Come sottolinea Roberto Damiani nella nota a chiusura del volume,
Eisenman, insieme a Christian Norberg Schulz, Robert Venturi, Aldo Rossi
e Rem Khoolhaas è uno degli architetti che, dopo Le Corbusier, si sono
affidati alla scrittura come strumento per pensare l’architettura.
Eisenman illustra così le motivazioni di questa scelta:
Quello che il mio lavoro ha scoperto è che le caratteristiche principali
condivise dal classico e dal moderno – geometricità, stabilità e
normalità – reprimono le altre possibilità di un’interiorità
dell’architettura. Lo studio di queste repressioni inconsce ha
costituito la base della teoria critica fin dal XIX secolo, ma questi
studi hanno raramente incluso l’architettura. È all’interno di tale
contesto critico che mi è sembrato possibile allontanarmi dai paradigmi
tradizionali dell’architettura e tentare di descriverne la condizione
interiore attraverso un paradigma considerato come esterno
all’architettura, ovvero il paradigma linguistico. (16)

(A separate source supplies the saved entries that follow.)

(** ** The cycle driver *)

(** When [insert_evidence] fails for the first of two controls, the cycle
    stops there: the second control is not processed (no evidence row, no
    run row), and the leaf appended for the first one stays in the
    in-memory log, which now holds one leaf against zero persisted rows.
    The next cycle then persists index 1 and the set of persisted indices
    is [{1}], not [{0}]. *)
Lemma persist_failure_leaves_leaf :
  Agent.consistent empty_state /\
  snd (cycle failing_cycle empty_state) = Some OperationalError /\
  Agent.evidence (Agent.db (fst (cycle failing_cycle empty_state))) = [] /\
  Agent.control_runs (Agent.db (fst (cycle failing_cycle empty_state))) = [] /\
  Merkle.count (Agent.merkle_tree (fst (cycle failing_cycle empty_state))) = 1 /\
  ~ Agent.consistent (fst (cycle failing_cycle empty_state)) /\
  map Agent.merkle_index
    (Agent.evidence (Agent.db
       (loop [(run_start, failing_cycle); (run_start, [(la04, world_ok admins_ok "ev-2")])]
          empty_state)))
  = [Some 1].
Proof.
  split; [split; reflexivity |].
  split; [vm_compute; reflexivity |].
  split; [vm_compute; reflexivity |].
  split; [vm_compute; reflexivity |].
  split; [vm_compute; reflexivity |].
  split; [| vm_compute; reflexivity].
  intros [H _]. vm_compute in H. discriminate H.
Defined.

Secondo Eisenman c’è una forte continuità fra l’architettura classica e
quella modernista: entrambe hanno privilegiato certi aspetti
dell’architettura e ne hanno messi in ombra altri; ragionando
sull’architettura con gli strumenti dell’architetto si rischia allora di
legittimare la posizione dominante, perché, a causa dell’uniformità di
atteggiamento dei classici e dei moderni, poco si può apprendere
relativamente agli aspetti dimenticati dell’architettura. Per portare
allo scoperto questi aspetti è meglio allora rivolgersi ad altre forme
di elaborazione concettuale, come quello offerto dal linguaggio.
1. Classici e moderni
In La fine del classico, uno dei saggi raccolti nel volume, Eisenman
sostiene che lo stile classico, affermatosi dalla seconda metà del XV
secolo, ha privilegiato tre narrazioni (fiction): l’architettura come
rappresentazione, l’architettura razionale e l’architettura nella
storia. L’architettura classica rappresentava quella antica, rifletteva
una visione antropocentrica e razionalista del mondo e si collocava
storicamente, individuando la propria origine nell’antichità. E
l’architettura modernista rappresenta la propria funzione (dando rilievo
agli elementi strutturali della costruzione), riflette una visione non
più antropocentrica ma ancora razionalista, orientata dai valori della
tecnica e della funzionalità e si colloca storicamente, sforzandosi di
essere l’architettura adatta per il proprio tempo. In entrambi i casi,
il modello del fare architettonico è orientato sugli stessi valori,
esterni all’architettura stessa. La ricerca formale dei moderni non si
distanzia dalle modalità dell’architettura classica: riflette
l’interesse umano per la rappresentazione, la verità e la storia e così
rivela di non essere all’altezza del proprio tempo, continuando a
promettere un futuro utopico a un’umanità che è invece alienata dal
mondo in cui abita, dopo la Shoah e Hiroshima, come sottolinea Eisenman,
e di fronte al rischio di una catastrofe ecologica – aggiungerei io.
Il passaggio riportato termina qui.